By Lynne Roeder
Newswise — As the saying goes, two wrongs don’t make a right. But can two rights cancel out a wrong?
It can when the right things are hydrogen and carbon—two resources packed with energy—and the wrong thing is carbon dioxide (CO2), a notorious greenhouse gas.
Researchers from Pacific Northwest National Laboratory (PNNL) and West Virginia University (WVU), in collaboration with industry partners Southern California Gas Company (SoCalGas) and C4-MCP, have developed a process that converts methane—the primary component of natural gas—into hydrogen while emitting zero CO2. The process also creates carbon solids for manufacturing applications.
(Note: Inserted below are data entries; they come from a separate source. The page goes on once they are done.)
(** * agent-uac: planning and synchronisation engine

    A shallow embedding of the core of the repository (src/utils/json.ts,
    src/utils/fs.ts, src/secrets.ts, src/planner.ts, skills.ts, sync.ts and
    the agent adapters) together with the properties stated for it.

    Conventions.
    - A JavaScript string is a [string]; every [ascii] stands for one code
      unit, and the default [Array.prototype.sort] order is the
      lexicographic order on code units ([String.leb]).
    - A JavaScript value built by [JSON.parse], [TOML.parse] or an object
      literal is a [json] tree.  An object is the list of its own
      enumerable properties in enumeration order.
    - Code that touches the disk runs in a state-and-exception monad over
      an abstract file system that also records every mutating system call
      it issues. *)

From Stdlib Require Import String Ascii ZArith List Lia DecimalString DecimalZ DecimalPos.
From stdpp Require Import gmap strings list sorting.

Local Open Scope string_scope.
Local Open Scope list_scope.
Set Warnings "-register-all".

(* ================================================================== *)
(** * Part I: the embedding                                            *)
(* ================================================================== *)

(** ** Strings *)

Definition str_le (a b : string) : Prop := String.leb a b = true.

#[global] Instance str_le_dec a b : Decision (str_le a b).
Proof. unfold str_le. apply _. Defined.

(** [array.sort()] without a comparator on an array of strings. *)
Definition sort_strings (l : list string) : list string := merge_sort str_le l.

(** [s.startsWith(p)] *)
Definition startsWith (p s : string) : bool := String.prefix p s.

(** [s.slice(n)] for [0 <= n]. *)
Fixpoint slice (n : nat) (s : string) : string :=
  match n, s with
  | O, _ => s
  | S n', String _ s' => slice n' s'
  | S _, EmptyString => EmptyString
  end.

(** White space removed by [String.prototype.trim] among the code units
    below 256: TAB, LF, VT, FF, CR, SPACE and NBSP. *)
Definition is_space (c : ascii) : bool :=
  let n := nat_of_ascii c in
  (((9 <=? n) && (n <=? 13)) || (n =? 32) || (n =? 160))%nat.

Fixpoint trim_start (s : string) : string :=
  match s with
  | String c s' => if is_space c then trim_start s' else s
  | EmptyString => EmptyString
  end.

Fixpoint trim_end (s : string) : string :=
  match s with
  | String c s' =>
      match trim_end s' with
      | EmptyString => if is_space c then EmptyString else String c EmptyString
      | t => String c t
      end
  | EmptyString => EmptyString
  end.

Definition trim (s : string) : string := trim_end (trim_start s).

Arguments slice : simpl never.
Arguments trim : simpl never.

Definition dquote : string := String (ascii_of_nat 34) EmptyString.

(** [s.split(",")] for a separator of one code unit. *)
Fixpoint split_on (sep : ascii) (s : string) : list string :=
  match s with
  | EmptyString => [EmptyString]
  | String c s' =>
      if Ascii.eqb c sep then EmptyString :: split_on sep s'
      else match split_on sep s' with
           | piece :: rest => String c piece :: rest
           | [] => [String c EmptyString]
           end
  end.

(** [l.join(sep)] *)
Fixpoint join (sep : string) (l : list string) : string :=
  match l with
  | [] => ""
  | [x] => x
  | x :: l' => x +:+ sep +:+ join sep l'
  end.

(** ** JavaScript values *)

Inductive json : Type :=
| JNull
| JBool (b : bool)
| JNum (n : Z)
| JStr (s : string)
| JArr (items : list json)
| JObj (props : list (string * json)).

(** Numbers are the integers, which [JSON.stringify] prints in plain
    decimal notation with every digit (as the engine does for the integers
    it holds exactly, below [2^53] in absolute value).  Fractions, [NaN]
    and the infinities have no term here: what is proved of numbers is
    proved of these integers, and a property that compares two values is
    stated on their canonical texts, not on the values. *)

Definition keys {A} (o : list (string * A)) : list string := map fst o.

(** [o[k]] on an object; [None] is [undefined]. *)
Fixpoint obj_get {A} (k : string) (o : list (string * A)) : option A :=
  match o with
  | [] => None
  | (k', v) :: o' => if String.eqb k k' then Some v else obj_get k o'
  end.

Definition obj_has {A} (k : string) (o : list (string * A)) : bool :=
  match obj_get k o with Some _ => true | None => false end.

(** *** Property order

    The engine enumerates the own properties of an ordinary object with
    the canonical array indices first, in ascending numeric order, and the
    other string keys after them in creation order. *)

Definition is_digit (c : ascii) : bool :=
  let n := nat_of_ascii c in ((48 <=? n) && (n <=? 57))%nat.

Fixpoint digits_value (s : string) (acc : N) : option N :=
  match s with
  | EmptyString => Some acc
  | String c s' =>
      if is_digit c then digits_value s' (acc * 10 + (N_of_ascii c - 48))%N
      else None
  end.

(** A canonical numeric string below [2^32 - 1]. *)
Definition array_index (k : string) : option N :=
  match k with
  | EmptyString => None
  | String c rest =>
      if (Ascii.eqb c "0" && negb (String.eqb rest EmptyString))%bool then None
      else match digits_value k 0 with
           | Some n => if (n <? 4294967295)%N then Some n else None
           | None => None
           end
  end.

Fixpoint obj_replace {A} (k : string) (v : A) (o : list (string * A)) :=
  match o with
  | [] => []
  | (k', v') :: o' =>
      if String.eqb k k' then (k', v) :: o' else (k', v') :: obj_replace k v o'
  end.
(** C7. While a renewal is in flight no arriving call invokes the renewal
    operation, notifies the observer or sets a timer.  An eligible call is
    handed its own fresh retry promise, the one of the entry it appends to
    the wait set, and the invocation is over with that: nothing of it stays
    parked to look at the flag again.  When the race settles, the resumed
    initiator calls that promise's settler: it is resolved with the replay
    of the call's request, or rejected with the refresh failure. *)
Theorem joiner_push_settlement (s : nat) (fr : Frame) (error : AxiosError)
    (r : ReqRef) w :
  classifier_total cfg ->
  in_flight s fr w ->
  config error = Some r ->
  _retry (requests w r) = false ->
  classifier_returns cfg true error (requests w r) ->
  (forall error',
     refreshCalls (step cfg (ResponseError error') w) = refreshCalls w /\
     notified (step cfg (ResponseError error') w) = notified w /\
     in_flight s fr (step cfg (ResponseError error') w)) /\
  returned (step cfg (ResponseError error) w)
    = returned w ++ [(error, ReturnRetryPromise (length (promises w)))] /\
  pendingRequests (closure (step cfg (ResponseError error) w))
    = pendingRequests (closure w) ++
        [{| request := r; promise := length (promises w) |}] /\
  promises (step cfg (ResponseError error) w) !! length (promises w)
    = Some Pending /\
  sessions (step cfg (ResponseError error) w) = sessions w /\
  forall settled ev fmt,
    settles (step cfg (ResponseError error) w) s settled ev ->
    observer_returns cfg Status.success ->
    observer_returns cfg Status.failed ->
    formatter_is cfg fmt ->
    exists call,
      (length (promises w), call)
        ∈ settlements (step cfg ev (step cfg (ResponseError error) w)) /\
      promises (step cfg ev (step cfg (ResponseError error) w))
        !! length (promises w) = Some (state_of call) /\
      match settled with
      | inr _ =>
        exists k q,
          call = CallResolve k /\
          replays (step cfg ev (step cfg (ResponseError error) w)) !! k
            = Some {| replayed := r; sent := q |}
      | inl reason => call = CallReject (refreshFailedError reason)
      end.
Proof.
  intros Htot Hin Hc Hr Hcls. split.
  { intros error'.
    destruct (in_flight_response cfg s fr error' w Htot Hin)
      as (? & ? & ? & _). done. }
  destruct (in_flight_response cfg s fr error w Htot Hin) as (Hin1 & _).
  destruct Hin as (Hflag & Hs & Hw).
  destruct (step_joiner cfg error r w Hc Hr Hcls Hflag) as [h' Hstep].
  set (w1 := step cfg (ResponseError error) w) in *.
  assert (Hpend : pendingRequests (closure w1)
                  = pendingRequests (closure w) ++
                      [{| request := r; promise := length (promises w) |}])
    by (by rewrite Hstep).
  split; [by rewrite Hstep|]. split; [exact Hpend|].
  split; [rewrite Hstep; cbn; by rewrite lookup_app_r, Nat.sub_diag|].
  split; [by rewrite Hstep|].
  intros settled ev fmt Hev Hsucc Hfail Hfmt.
  assert (Hlast : pendingRequests (closure w1)
                    !! length (pendingRequests (closure w))
                  = Some {| request := r; promise := length (promises w) |}).
  { rewrite Hpend. by rewrite lookup_app_r, Nat.sub_diag. }
  destruct settled as [reason|newToken].
  - destruct (fan_out_failure cfg s fr reason ev w1 Hin1 Hev Hfail)
      as (_ & _ & _ & Hset & _ & _ & _ & Hprom).
    exists (CallReject (refreshFailedError reason)). split; [|split; [|done]].
    + rewrite Hset. apply elem_of_app. right. unfold reject_calls.
      apply (list_elem_of_fmap_2
               (fun e => (promise e, CallReject (refreshFailedError reason)))
               _ {| request := r; promise := length (promises w) |}).
      apply list_elem_of_lookup. eauto.
    + apply (Hprom {| request := r; promise := length (promises w) |}).
      apply list_elem_of_lookup. eauto.
  - destruct (fan_out_success cfg s fr newToken ev fmt w1 Hin1 Hev Hsucc Hfmt)
      as (_ & _ & _ & Hset & _ & _ & Hprom).
    destruct (Hprom _ _ Hlast) as (Hp & q & Hq & _).
    eexists (CallResolve _). split; [|split; [exact Hp|]].
    + rewrite Hset. apply elem_of_app. right. apply list_elem_of_lookup.
      eexists. by apply (resolve_calls_lookup _ _ _ _ Hlast).
    + eauto.
Qed.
The hydrogen can be used in fuel cells for transportation including trucks, and large-scale energy storage, while the high-quality carbon products are suitable for a wide range of manufacturing applications, such as electronics, medical devices, aerospace composite materials, and building systems. Commercial sale of the carbon products offsets the cost of hydrogen production—a critical factor for industry.
“Hydrogen fuel will be a necessary component in achieving carbon neutrality, so we have to figure out ways to produce it cleanly and economically,” said Ron Kent, technology development manager for low carbon resources at SoCalGas. The company co-sponsored the research along with C4-MCP, LLC, and the U.S. Department of Energy’s (DOE) Hydrogen and Fuel Cell Technologies Office within the Office of Energy Efficiency and Renewable Energy. “Although this new method is still in the early stages, the results of the lab-scale tests look super promising,” Kent said.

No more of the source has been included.